Figure 1.

Schematic of overall cloning strategy (Basic Protocol 1) used for constructing suicide plasmids. 1. The gene of interest (ct00X) is amplified from C. trachomatis L2 genomic DNA with 3 kb of up (us)- and down (ds)-stream homology arm (HR) DNA (steps 1–3). 2. The PCR product is used in an insertion/deletion PCR reaction using pUC18A as template such that the chlamydial DNA sequence replaces plasmid-encoded bla. (steps 4–7). 3. The target gene (ct00X) is deleted using Away primers, annealing immediately outside the ct00X coding sequence, in a divergent PCR reaction to amplify the remaining pUC18@ct00X construct.

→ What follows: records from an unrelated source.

Fixpoint check_segs (segs : list string) : option BadPath :=
  match segs with
  | [] => None
  | seg :: segs => match check_seg seg with Some e => Some e | None => check_segs segs end
  end.

Definition NormalizePath `{Unicode} (p : string) : string + BadPath :=
  if negb (utf8_valid p) then inr NotUTF8
  else if ContainsByte p (b 0) then inr HasNUL
  else
    let p := TrimSlashes (NFC p) in
    if p =s "" then inl ""
    else
      let segs := Split p "/" in
      if (MaxPathSegments <? length segs)%nat then inr TooManySegments
      else match check_segs segs with
           | Some e => inr e
           | None => if (MaxPathBytes <? slen p)%nat then inr LongPath else inl p
           end.

Definition ParentOf (p : string) : string :=
  match LastIndex p "/" with Some i => stake i p | None => "" end.

Definition BaseOf (p : string) : string :=
  match LastIndex p "/" with Some i => sdrop (S i) p | None => p end.

(** [strings.Count(p, "/")]. *)
Fixpoint slashes (p : string) : nat :=
  match p with EmptyString => 0 | String c p => (if c =c "/" then 1 else 0) + slashes p end.

Definition Depth (p : string) : nat := if p =s "" then 0 else S (slashes p).

Definition JoinPath (parent seg : string) : string := if parent =s "" then seg else parent ++ "/" ++ seg.

Definition IsInside (p dir : string) : bool :=
  if p =s "" then false else if dir =s "" then true else HasPrefix p (dir ++ "/").

Definition LikePrefix (p : string) : string := EscapeLike p ++ "/%".

(** [checkMoveCopyPaths] of resources.go. *)
Inductive PathErr := PBad (e : BadPath) | PCycle.

Definition checkMoveCopyPaths `{Unicode} (from to : string) : (string * string) + PathErr :=
  match NormalizePath from with
  | inr e => inr (PBad e)
  | inl from =>
      match NormalizePath to with
      | inr e => inr (PBad e)
      | inl to =>
          if (from =s "") || (to =s "") then inr (PBad IsRoot)
          else if (from =s to) || IsInside to from then inr PCycle
          else inl (from, to)
      end
  end.

(** ** Conditional headers *)

Record etagEntry := mkTag { tag : string; weak : bool }.

Definition DQ : ascii := b 34.

Definition tag_skip (c : ascii) : bool := (c =c ",") || (c =c " ") || (c =c b 9).

Definition keep_tag (e : etagEntry) (l : list etagEntry) : list etagEntry := if tag e =s "" then l else e :: l.

(** One turn of the scan per unit of fuel; every turn consumes a byte. *)
Fixpoint scan_tags (fuel : nat) (v : string) : list etagEntry :=
  match fuel, v with
  | S fuel, String c v' =>
      if tag_skip c then scan_tags fuel v'
      else
        let wk := HasPrefix v "W/" in
        let v := if wk then sdrop 2 v else v in
        match v with
        | String d rest =>
            if d =c DQ then
              match IndexByte rest DQ with
              | None => []
              | Some j => keep_tag (mkTag (stake j rest) wk) (scan_tags fuel (sdrop (S j) rest))
              end
            else
              let j := match IndexByte v "," with Some j => j | None => slen v end in
              keep_tag (mkTag (TrimSpace (stake j v)) wk) (scan_tags fuel (sdrop j v))
        | EmptyString => []
        end
  | _, _ => []
  end.

Definition parseETagList (v : string) : list etagEntry :=
  let v := TrimSpace v in
  if v =s "" then [] else if v =s "*" then [mkTag "*" false] else scan_tags (slen v) v.

(** [true]: the precondition fails. *)
Definition checkIfMatch (ifMatch : string) (live : bool) (etag : string) : bool :=
  match parseETagList ifMatch with
  | [] => false
  | entries => if live then negb (existsb (fun e => (tag e =s "*") || (negb (weak e) && (tag e =s etag))) entries) else true
  end.

Definition NoneMatch (ifNoneMatch etag : string) : bool :=
  existsb (fun e => (tag e =s "*") || (tag e =s etag)) (parseETagList ifNoneMatch).

Definition checkIfNoneMatch (ifNoneMatch : string) (live : bool) (etag : string) : bool :=
  live && NoneMatch ifNoneMatch etag.

Definition checkPreconditions (ifMatch ifNoneMatch : string) (live : bool) (etag : string) : bool :=
  checkIfNoneMatch ifNoneMatch live etag || checkIfMatch ifMatch live etag.

(** ** Names *)

Definition key_byte (c : ascii) : bool :=
  is_lower c || is_upper c || is_dec c || (c =c "_") || (c =c "-") || (c =c ".").

Definition ValidKeySegment (seg : string) : bool :=
  negb (seg =s "") && sall key_byte seg && negb (sall (fun c => c =c ".") seg).

Definition coll_byte (c : ascii) : bool :=
  is_lower c || is_upper c || is_dec c || (c =c ".") || (c =c "_") || (c =c "~") || (c =c "-").

Definition ValidCollectionName (name : string) : bool :=
  match name with
  | EmptyString => false
  | String c rest =>
      (is_lower c || is_upper c || is_dec c) && (slen rest <=? 127)%nat && sall coll_byte rest
      && negb (name =s ".") && negb (name =s "..")
  end.

(** ** Links: link path to collection name *)

Definition Links : Type := gmap string string.

Definition MaxLinks : nat := 1000.

Definition link_ok `{Unicode} (l : string * string) : bool :=
  match NormalizePath l.1 with
  | inr _ => false
  | inl p => negb (p =s "") && (p =s l.1) && ValidCollectionName l.2
  end.

(** No path is inside the one before it. *)
Fixpoint none_nested (paths : list string) : bool :=
  match paths with
  | x :: (y :: _) as rest => negb (IsInside y x) && none_nested rest
  | _ => true
  end.

Definition LinksValidate `{Unicode} (l : Links) : bool :=
  (size l <=? MaxLinks)%nat && forallb link_ok (map_to_list l) && none_nested (SortStrings (map_to_list l).*1).

(** The walk up [p]'s ancestors, the path itself first. *)
Fixpoint resolve_from (l : Links) (p : string) (fuel : nat) (q : string) : option (string * string * string) :=
  match fuel with
  | 0 => None
  | S fuel =>
      if q =s "" then None
      else match l !! q with
           | Some n => Some (q, n, TrimPrefix (TrimPrefix p q) "/")
           | None => resolve_from l p fuel (ParentOf q)
           end
  end.

Definition Resolve (l : Links) (p : string) : option (string * string * string) :=
  if (size l =? 0)%nat || (p =s "") then None else resolve_from l p (slen p) p.

Definition Holds (l : Links) (p : string) : bool := existsb (fun at_ => (at_ =s p) || IsInside at_ p) (map_to_list l).*1.
Definition Leads (l : Links) (p : string) : bool := existsb (fun at_ => IsInside at_ p) (map_to_list l).*1.

(** The first segment of [rest], and whether anything follows it. *)
Definition cut_slash (rest : string) : string * string :=
  match IndexByte rest "/" with Some i => (stake i rest, sdrop (S i) rest) | None => (rest, "") end.

Definition under_add (dir : string) (out : gmap string bool) (at_ : string) : gmap string bool :=
  if negb (IsInside at_ dir) then out
  else
    let rest := TrimPrefix (TrimPrefix at_ dir) "/" in
    let '(seg, more) := cut_slash rest in
    if more =s "" then <[seg := true]> out
    else match out !! seg with Some true => out | _ => <[seg := false]> out end.

Definition Under (l : Links) (dir : string) : gmap string bool := foldl (under_add dir) ∅ (map_to_list l).*1.

(** ** Client policy: path prefix to verb to mode *)

Definition Policy : Type := gmap string (gmap string string).

Definition policyVerbs : list string := ["write"; "create"; "delete"; "move_in"; "move_out"].
Definition policyModes : list string := ["allow"; "deny"].
Definition ModeDeny : string := "deny".

Definition PolicyValidate `{Unicode} (p : Policy) : bool :=
  forallb (fun '(prefix, verbs) =>
             match NormalizePath prefix with inr _ => false | inl _ => true end &&
             forallb (fun '(verb, mode) => existsb (String.eqb verb) policyVerbs && existsb (EqualFold mode) policyModes)
               (map_to_list verbs)) (map_to_list p).

Definition best_step `{Unicode} (norm : string) (best : option string) (prefix : string) : option string :=
  match NormalizePath prefix with
  | inr _ => best
  | inl pn =>
      if negb (pn =s norm) && negb (IsInside norm pn) then best
      else match best with
           | None => Some pn
           | Some bst => if (slen bst <? slen pn)%nat then Some pn else best
           end
  end.

Fixpoint verdict_at `{Unicode} (l : list (string * gmap string string)) (best verb : string) : bool :=
  match l with
  | [] => true
  | (prefix, verbs) :: l =>
      match NormalizePath prefix with
      | inr _ => verdict_at l best verb
      | inl pn => if pn =s best then negb (EqualFold (default "" (verbs !! verb)) ModeDeny) else verdict_at l best verb
      end
  end.

(** [Allows] ranges over the map twice; [l1] and [l2] are the orders the two
    loops meet its entries in. *)
Definition Allows `{Unicode} (l1 l2 : list (string * gmap string string)) (path verb : string) : bool :=
  if (length l1 =? 0)%nat then true
  else match NormalizePath path with
       | inr _ => true
       | inl norm =>
           match foldl (best_step norm) None l1.*1 with
           | None => true
           | Some best => verdict_at l2 best verb
           end
       end.

(** ** Clean paths *)

Definition clean (p : string) : Prop := Forall plain (Split p "/").
Definition no_slashb (s : string) : bool := sall (fun d => negb (d =c "/")) s.

Lemma clean_nonempty p : clean p -> p <> "".
Proof. intros H ->. inversion_clear H as [|? ? [_ [Hne _]] _]. done. Qed.

Lemma clean_app d r : clean (d ++ "/" ++ r) <-> clean d /\ clean r.
Proof. unfold clean. cbn [String.append]. by rewrite Split_app_sep, Forall_app. Qed.

Lemma slashes_app s t : slashes (s ++ t) = slashes s + slashes t.
Proof. induction s as [|c s IH]; cbn [slashes String.append]; [done|]. rewrite IH. lia. Qed.

Lemma slashes_none s : no_slashb s = true -> slashes s = 0.
Proof.
  unfold no_slashb. induction s as [|c s IH]; cbn; [done|]. intros H. bool_to_prop.
  rewrite (proj2 (Ascii.eqb_neq _ _)) by done. by rewrite IH.
Qed.

Lemma Split_length s : length (Split s "/") = S (slashes s).
Proof.
  induction s as [|c s IH]; [done|]. cbn [Split slashes]. destruct (c =c "/") eqn:E; cbn [length].
  - by rewrite IH.
  - pose proof (Split_not_nil s "/"). destruct (Split s "/") as [|w ws]; [done|]. cbn in *. by rewrite IH.
Qed.

Lemma Depth_segments p : p <> "" -> Depth p = length (Split p "/").
Proof. intros H. unfold Depth. rewrite (proj2 (String.eqb_neq p "") H). symmetry. apply Split_length. Qed.

(** A path is its last segment, or a parent and a last segment. *)
Lemma path_cases p : (no_slashb p = true /\ ParentOf p = "" /\ BaseOf p = p) \/
  (exists d r, p = d ++ "/" ++ r /\ no_slashb r = true /\ ParentOf p = d /\ BaseOf p = r).
Proof.
  unfold ParentOf, BaseOf. destruct (LastIndex p "/") as [i|] eqn:E.
  - right. apply LastIndex_some in E as [E1 E2]. exists (stake i p), (sdrop (S i) p). done.
  - left. apply LastIndex_none in E. done.
Qed.

Lemma ParentOf_snoc d r : no_slashb r = true -> ParentOf (d ++ "/" ++ r) = d.
Proof. intros H. unfold ParentOf. cbn [String.append]. rewrite LastIndex_app by done. apply stake_app. Qed.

The divergent PCR product is then ligated to the bla and gfp cassette amplified from pUC19G to generate a pUC18 plasmid where ct00X has been replaced by bla-gfp (steps 8–13). 4. The chlamydial DNA required for homologous recombination plus the bla-gfp selection marker is PCR amplified using engineered primers (Step 14). 5. An insertion PCR is used to replace the bla gene in pSuMc with the homologous-recombination construct (steps 15–18). 6. The completed suicide plasmid is propagated in dam⁻/dcm⁻ E. coli prior to the transformation of chlamydiae outlined in protocol 2 (step 19).